From the entries below, transcribe exactly the lines between the line holding "less_asym a b" and the line holding "destruct (decide (k = 0))", inclusive; skip all other lines.

(Items from a data source)
..............................
(* ===== verification/Heap.v ===== *)
(** The binary heap of Go's [container/heap], which [qmux/write_lock.go]
    uses for its waiters: [up], [down], [Push] and [Pop] on a slice, with
    the indices and the loop conditions of the library. The theorems show,
    for any [Less] that is a strict weak order, that [Push] and [Pop] keep
    the heap order and the multiset of elements, and that [Pop] returns an
    element that no other is [Less] than. *)

From S2P Require Import Prelude.
From stdpp Require Import sorting.
#[local] Open Scope nat_scope.

(** * Slices *)

Section swap.
Context {A : Type} `{!Inhabited A}.
Implicit Types l : list A.

(** [h[i], h[j] = h[j], h[i]] *)
Definition swap l (i j : nat) : list A := <[i := l !!! j]> (<[j := l !!! i]> l).

Lemma length_swap l i j : length (swap l i j) = length l.
Proof. unfold swap. by rewrite !length_insert. Qed.

Lemma lookup_swap l i j k :
  i < length l -> j < length l ->
  swap l i j !!! k = if decide (k = i) then l !!! j else if decide (k = j) then l !!! i else l !!! k.
Proof.
  intros Hi Hj. unfold swap. destruct (decide (k = i)) as [->|Hki].
  - apply list_lookup_total_insert_eq. by rewrite length_insert.
  - rewrite list_lookup_total_insert_ne by done. destruct (decide (k = j)) as [->|Hkj].
    + by apply list_lookup_total_insert_eq.
    + by rewrite list_lookup_total_insert_ne.
Qed.

Lemma swap_same l i : i < length l -> swap l i i = l.
Proof.
  intros Hi. unfold swap.
  assert (<[i := l !!! i]> l = l) as Hid by (by apply list_insert_id, list_lookup_lookup_total_lt).
  by rewrite !Hid.
Qed.

Lemma swap_middle l1 l2 l3 (a b : A) :
  swap (l1 ++ a :: l2 ++ b :: l3) (length l1) (length l1 + S (length l2))
  = l1 ++ b :: l2 ++ a :: l3.
Proof.
  unfold swap. rewrite (list_lookup_total_middle l1 _ a (length l1)) by done.
  rewrite insert_app_r. rewrite lookup_total_app_r by lia.
  replace (length l1 + S (length l2) - length l1) with (S (length l2)) by lia. simpl.
  rewrite (list_lookup_total_middle l2 _ b (length l2)) by done.
  rewrite <- (Nat.add_0_r (length l2)) at 1. rewrite insert_app_r. simpl.
  rewrite <- (Nat.add_0_r (length l1)) at 1. by rewrite insert_app_r.
Qed.

Lemma swap_Permutation l i j : i < j -> j < length l -> swap l i j ≡ₚ l.
Proof.
  intros Hij Hj.
  assert (Hi : i < length l) by lia.
  rewrite <- (take_drop_middle l i (l !!! i)) at 2 by (by apply list_lookup_lookup_total_lt).
  set (t := drop (S i) l).
  assert (Ht : t !! (j - S i) = Some (l !!! j)).
  { subst t. rewrite lookup_drop. replace (S i + (j - S i)) with j by lia.
    by apply list_lookup_lookup_total_lt. }
  assert (Hl : l = take i l ++ l !!! i :: take (j - S i) t ++ l !!! j :: drop (S (j - S i)) t).
  { rewrite (take_drop_middle t _ _ Ht). subst t.
    by rewrite (take_drop_middle l i) by (by apply list_lookup_lookup_total_lt). }
  assert (Hlt : j - S i < length t) by (by eapply lookup_lt_Some).
  assert (Hs : swap l i j = take i l ++ l !!! j :: take (j - S i) t ++ l !!! i :: drop (S (j - S i)) t).
  { pose proof (swap_middle (take i l) (take (j - S i) t) (drop (S (j - S i)) t) (l !!! i) (l !!! j)) as E.
    rewrite <- Hl in E. rewrite !length_take in E.
    replace (i `min` length l) with i in E by lia.
    by replace (i + S ((j - S i) `min` length t)) with j in E by lia. }
  rewrite Hs. rewrite <- (take_drop_middle t _ _ Ht) at 3.
  apply Permutation_app_head. solve_Permutation.
Qed.
End swap.

(** * The algorithms *)

Section heap.
Context {A : Type} `{!Inhabited A} (less : A -> A -> bool).
Implicit Types l : list A.

(** [(j - 1) / 2] in Go, whose division truncates: the parent of 0 is 0. *)
Definition parent (j : nat) : nat := (j - 1) / 2.

(** [up(h, j)]; the index decreases in every iteration. *)
Fixpoint up (fuel : nat) l (j : nat) : list A :=
  match fuel with
  | O => l
  | S fuel =>
      let i := parent j in
      if (i =? j)%nat || negb (less (l !!! j) (l !!! i)) then l
      else up fuel (swap l i j) i
  end.

(** [down(h, i, n)]; the index grows in every iteration. *)
Fixpoint down (fuel : nat) l (i n : nat) : list A :=
  match fuel with
  | O => l
  | S fuel =>
      let j1 := 2 * i + 1 in
      if (n <=? j1)%nat then l
      else
        let j2 := j1 + 1 in
        let j := if (j2 <? n)%nat && less (l !!! j2) (l !!! j1) then j2 else j1 in
        if negb (less (l !!! j) (l !!! i)) then l
        else down fuel (swap l i j) j n
  end.

(** [heap.Push(h, x)] *)
Definition Push l (x : A) : list A :=
  let l := l ++ [x] in up (length l) l (length l - 1).

(** [heap.Pop(h)]; [None] is the panic on an empty slice. *)
Definition Pop l : option (A * list A) :=
  match l with
  | [] => None
  | _ =>
      let n := length l - 1 in
      let l := down (length l) (swap l 0 n) 0 n in
      Some (l !!! n, take n l)
  end.

(** * Their correctness *)

Definition hle (a b : A) : Prop := less b a = false.

(** [Less] is a strict weak order. *)
Class WeakOrder : Prop := {
  less_asym a b : less a b = true -> less b a = false;
  hle_trans a b c : hle a b -> hle b c -> hle a c;
}.
Context {WO : WeakOrder}.

Lemma hle_refl a : hle a a.
Proof. unfold hle. destruct (less a a) eqn:E; [|done]. rewrite <- E. by apply less_asym. Qed.

Lemma less_hle a b : less a b = true -> hle a b.
Proof. apply less_asym. Qed.

Lemma hle_total a b : hle a b \/ hle b a.
Proof. unfold hle. destruct (less b a) eqn:E; [right; by apply less_asym|by left]. Qed.

(** Every element up to [n], except the one at [hole], follows its parent. *)
Definition ordered l (n : nat) (hole : nat -> Prop) : Prop :=
  forall k, 0 < k -> k < n -> ~ hole k -> hle (l !!! parent k) (l !!! k).

Abbreviation heap_ok l := (ordered l (length l) (fun _ => False)).

Lemma parent_lt k : 0 < k -> parent k < k.
Proof. intros H. unfold parent. apply Nat.Div0.div_lt_upper_bound. lia. Qed.

Lemma parent_child i k : 0 < k -> parent k = i <-> k = 2 * i + 1 \/ k = 2 * i + 2.
Proof.
  intros Hk. unfold parent. pose proof (Nat.div_mod (k - 1) 2).
  pose proof (Nat.mod_upper_bound (k - 1) 2). lia.
Qed.

(** The root comes first. *)
Lemma ordered_root l n k :
  ordered l n (fun _ => False) -> k < n -> hle (l !!! 0) (l !!! k).
Proof.
  intros Ho. induction k as [k IH] using lt_wf_ind. intros Hk.
  destruct (decide (k = 0)) as [->|]; [apply hle_refl|].
  eapply hle_trans; [apply (IH (parent k)); [apply parent_lt; lia|]|].
  - pose proof (parent_lt k). lia.
  - apply Ho; [lia|lia|tauto].
Qed.

Lemma up_Permutation fuel l j : j < length l -> up fuel l j ≡ₚ l.
Proof.
  revert l j. induction fuel as [|fuel IH]; intros l j Hj; simpl; [done|].
  destruct (Nat.eqb_spec (parent j) j) as [|Hne]; simpl; [done|].
  destruct (less _ _); simpl; [|done].
  assert (parent j < j).
  { destruct j; [done|]. apply parent_lt. lia. }
  rewrite IH by (rewrite length_swap; lia). by apply swap_Permutation.
Qed.

(** [up] repairs a heap whose only misplaced element is at [j], provided
    the children of [j] already follow the parent of [j]. *)
Lemma up_ordered fuel l j :
  j < fuel -> j < length l -> ordered l (length l) (fun k => k = j) ->
  (forall k, 0 < k -> k < length l -> parent k = j -> 0 < j -> hle (l !!! parent j) (l !!! k)) ->
  ordered (up fuel l j) (length l) (fun _ => False).
Proof.
  revert l j. induction fuel as [|fuel IH]; intros l j Hf Hj Ho Hc; [lia|]. simpl.
  destruct (Nat.eqb_spec (parent j) j) as [Hp|Hp]; simpl.
  { intros k Hk Hn _. apply Ho; [done|done|]. intros ->. pose proof (parent_lt j). lia. }
  assert (Hj0 : 0 < j) by (destruct j; [done|lia]). pose proof (parent_lt j Hj0) as Hlt.
  destruct (less (l !!! j) (l !!! parent j)) eqn:E; simpl.
  2: { intros k Hk Hn _. destruct (decide (k = j)) as [->|]; [done|]. apply Ho; [done|done|tauto]. }
  rewrite <- (length_swap l (parent j) j).
  apply IH; rewrite ?length_swap; [lia|lia| |].
  - intros k Hk Hn Hne. rewrite !lookup_swap by lia.
    destruct (decide (k = parent j)) as [|_]; [done|].
    destruct (decide (k = j)) as [->|Hkj].
    { rewrite decide_True by done. by apply less_hle. }
    destruct (decide (parent k = parent j)) as [Hpk|Hpk].
    { eapply hle_trans; [by apply less_hle|]. rewrite <- Hpk. apply Ho; done. }
    destruct (decide (parent k = j)) as [Hpj|Hpj]; [by apply Hc|]. by apply Ho.
  - intros k Hk Hn Hpk Hi. pose proof (parent_lt (parent j) Hi).
    pose proof (parent_lt k Hk). rewrite !lookup_swap by lia.
    rewrite (decide_False (P := parent (parent j) = parent j)) by lia.
    rewrite (decide_False (P := parent (parent j) = j)) by lia.
    rewrite (decide_False (P := k = parent j)) by lia.
    assert (hle (l !!! parent (parent j)) (l !!! parent j)) as Hgp by (apply Ho; lia).
    destruct (decide (k = j)) as [->|Hkj]; [done|].
    eapply hle_trans; [exact Hgp|]. rewrite <- Hpk. by apply Ho.
Qed.

Lemma down_length fuel l i n : length (down fuel l i n) = length l.
Proof.
  revert l i. induction fuel as [|fuel IH]; intros l i; simpl; [done|].
  repeat case_match; try done; by rewrite IH, length_swap.
Qed.

(** The child of [i] that [down] considers. *)
Definition child l i n : nat :=
  if (2 * i + 1 + 1 <? n) && less (l !!! (2 * i + 1 + 1)) (l !!! (2 * i + 1)) then 2 * i + 1 + 1
  else 2 * i + 1.

Lemma child_spec l i n :
  2 * i + 1 < n ->
  let j := child l i n in
  i < j /\ j < n /\ parent j = i /\
  forall k, 0 < k -> k < n -> parent k = i -> hle (l !!! j) (l !!! k).
Proof.
  intros Hn. cbv zeta. unfold child.
  destruct (Nat.ltb_spec (2 * i + 1 + 1) n) as [H2|H2]; cbn [andb].
  - destruct (less (l !!! (2 * i + 1 + 1)) (l !!! (2 * i + 1))) eqn:E;
      (split_and!; [lia|lia|apply parent_child; lia|]); intros k Hk Hkn Hp;
      apply parent_child in Hp as [->| ->]; try done.
    + by apply less_hle.
    + replace (2 * i + 1 + 1) with (2 * i + 2) by lia. apply hle_refl.
    + apply hle_refl.
    + by replace (2 * i + 2) with (2 * i + 1 + 1) by lia.
  - split_and!; [lia|lia|apply parent_child; lia|]. intros k Hk Hkn Hp.
    apply parent_child in Hp as [->| ->]; [apply hle_refl|lia|done].
Qed.

Lemma down_Permutation fuel l i n : n <= length l -> down fuel l i n ≡ₚ l.
Proof.
  revert l i. induction fuel as [|fuel IH]; intros l i Hn; [done|]. cbn [down].
  destruct (Nat.leb_spec n (2 * i + 1)); [done|]. fold (child l i n).
  destruct (child_spec l i n) as (Hj & Hjn & _); [lia|].
  destruct (less _ _); simpl; [|done].
  rewrite IH by (rewrite length_swap; lia). apply swap_Permutation; lia.
Qed.

(** [down] repairs the first [n] elements of a heap whose only misplaced
    element is at [i], and leaves the others alone. *)
Lemma down_ordered fuel l i n :
  n <= fuel + i -> n <= length l -> ordered l n (fun k => parent k = i) ->
  (forall k, 0 < k -> k < n -> parent k = i -> 0 < i -> hle (l !!! parent i) (l !!! k)) ->
  ordered (down fuel l i n) n (fun _ => False) /\
  forall k, n <= k -> down fuel l i n !!! k = l !!! k.
Proof.
  revert l i. induction fuel as [|fuel IH]; intros l i Hf Hn Ho Hc; cbn [down].
  { split; [|done]. intros k Hk Hkn _. apply Ho; [done|done|].
    intros Hp. pose proof (parent_lt k Hk). lia. }
  destruct (Nat.leb_spec n (2 * i + 1)) as [Hle|Hlt].
  { split; [|done]. intros k Hk Hkn _. apply Ho; [done|done|].
    intros [->| ->]%parent_child; lia. }
  fold (child l i n). destruct (child_spec l i n) as (Hij & Hjn & Hpj & Hmin); [lia|].
  set (j := child l i n) in *.
  destruct (less (l !!! j) (l !!! i)) eqn:E; simpl.
  2: { split; [|done]. intros k Hk Hkn _. destruct (decide (parent k = i)) as [<-|Hne].
       - eapply hle_trans; [exact E|]. by apply Hmin.
       - by apply Ho. }
  destruct (IH (swap l i j) j) as [H1 H2]; rewrite ?length_swap; [lia|lia| | |].
  - intros k Hk Hkn Hpk. rewrite !lookup_swap by lia. pose proof (parent_lt k Hk).
    destruct (decide (k = j)) as [->|Hkj].
    { rewrite (decide_True (P := parent j = i)), (decide_False (P := j = i)) by lia.
      by apply less_hle. }
    destruct (decide (k = i)) as [->|Hki].
    { rewrite !decide_False by lia. apply Hc; [lia|lia|done|lia]. }
    destruct (decide (parent k = i)) as [Hpi|Hpi]; [by apply Hmin|].
    rewrite decide_False by lia. apply Ho; [done|done|lia].
  - intros k Hk Hkn Hpk _. pose proof (parent_lt k Hk). rewrite !lookup_swap by lia.
    rewrite Hpj, decide_True by done. rewrite !decide_False by lia.
    rewrite <- Hpk. apply Ho; lia.
  - split; [done|]. intros k Hk. rewrite H2 by done. rewrite lookup_swap by lia.
    rewrite !decide_False by lia. done.
Qed.

(** * The interface of the heap *)

Lemma Push_Permutation l x : Push l x ≡ₚ x :: l.
Proof.
  unfold Push. rewrite up_Permutation by (rewrite length_app; simpl; lia).
  symmetry. apply Permutation_cons_append.
Qed.

Lemma Push_ordered l x : heap_ok l -> heap_ok (Push l x).
Proof.
  intros Ho. unfold Push.
  assert (Hl : length (up (length (l ++ [x])) (l ++ [x]) (length (l ++ [x]) - 1)) = length (l ++ [x])).
  { apply Permutation_length, up_Permutation. rewrite length_app. simpl. lia. }
  rewrite Hl. rewrite length_app. simpl. replace (length l + 1 - 1) with (length l) by lia.
  pose proof (up_ordered (length l + 1) (l ++ [x]) (length l)) as Hup.
  rewrite length_app in Hup. simpl in Hup. apply Hup; [lia|lia| |].
  - intros k Hk Hn Hne. pose proof (parent_lt k Hk).
    rewrite !lookup_total_app_l by lia. apply Ho; [done|lia|tauto].
  - intros k Hk Hn Hp Hj. pose proof (parent_lt k Hk). lia.
Qed.

(** [Pop] fails on an empty heap only; it removes one element, which comes
    before all that are left. *)
Lemma Pop_spec l :
  l <> [] -> heap_ok l ->
  exists x l', Pop l = Some (x, l') /\ l ≡ₚ x :: l' /\ heap_ok l' /\ forall y, y ∈ l' -> hle x y.
Proof.
  intros Hl Ho. unfold Pop. destruct l as [|r t] eqn:El; [done|]. rewrite <- El in *.
  set (n := length l - 1). assert (Hn : length l = S n) by (subst n l; simpl; lia).
  destruct (down_ordered (length l) (swap l 0 n) 0 n) as [H1 H2].
  { lia. }
  { rewrite length_swap. lia. }
  { intros k Hk Hkn Hp. pose proof (parent_lt k Hk). rewrite !lookup_swap by lia.
    rewrite !decide_False by lia. apply Ho; [done|lia|tauto]. }
  { lia. }
  set (d := down (length l) (swap l 0 n) 0 n) in *.
  assert (Hd : length d = S n) by (subst d; rewrite down_length, length_swap; lia).
  assert (Hroot : d !!! n = l !!! 0).
  { rewrite H2 by done. rewrite lookup_swap by lia. case_decide; [|by rewrite decide_True].
    subst n. f_equal. lia. }
  assert (Hperm : l ≡ₚ d !!! n :: take n d).
  { transitivity d.
    - subst d. rewrite down_Permutation by (rewrite length_swap; lia).
      destruct (decide (n = 0)) as [->|]; [|symmetry; apply swap_Permutation; lia].
      by rewrite swap_same by lia.
    - rewrite <- (take_drop_middle d n (d !!! n)) at 1 by (apply list_lookup_lookup_total_lt; lia).
      rewrite drop_ge by lia. symmetry. apply Permutation_cons_append. }
  eexists _, _. split; [done|]. split; [done|]. split.
  - intros k Hk Hkn _. rewrite length_take in Hkn. pose proof (parent_lt k Hk).
    rewrite !lookup_total_take, !decide_True by lia. apply H1; [done|lia|tauto].
  - intros y Hy. rewrite Hroot. assert (y ∈ l) as Hin by (rewrite Hperm; by right).
    apply list_elem_of_lookup_total_1 in Hin as (k & Hk & <-). by apply (ordered_root l (length l)).
Qed.
End heap.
..............................
Written answer:
  less_asym a b : less a b = true -> less b a = false;
  hle_trans a b c : hle a b -> hle b c -> hle a c;
}.
Context {WO : WeakOrder}.

Lemma hle_refl a : hle a a.
Proof. unfold hle. destruct (less a a) eqn:E; [|done]. rewrite <- E. by apply less_asym. Qed.

Lemma less_hle a b : less a b = true -> hle a b.
Proof. apply less_asym. Qed.

Lemma hle_total a b : hle a b \/ hle b a.
Proof. unfold hle. destruct (less b a) eqn:E; [right; by apply less_asym|by left]. Qed.

(** Every element up to [n], except the one at [hole], follows its parent. *)
Definition ordered l (n : nat) (hole : nat -> Prop) : Prop :=
  forall k, 0 < k -> k < n -> ~ hole k -> hle (l !!! parent k) (l !!! k).

Abbreviation heap_ok l := (ordered l (length l) (fun _ => False)).

Lemma parent_lt k : 0 < k -> parent k < k.
Proof. intros H. unfold parent. apply Nat.Div0.div_lt_upper_bound. lia. Qed.

Lemma parent_child i k : 0 < k -> parent k = i <-> k = 2 * i + 1 \/ k = 2 * i + 2.
Proof.
  intros Hk. unfold parent. pose proof (Nat.div_mod (k - 1) 2).
  pose proof (Nat.mod_upper_bound (k - 1) 2). lia.
Qed.

(** The root comes first. *)
Lemma ordered_root l n k :
  ordered l n (fun _ => False) -> k < n -> hle (l !!! 0) (l !!! k).
Proof.
  intros Ho. induction k as [k IH] using lt_wf_ind. intros Hk.
  destruct (decide (k = 0)) as [->|]; [apply hle_refl|].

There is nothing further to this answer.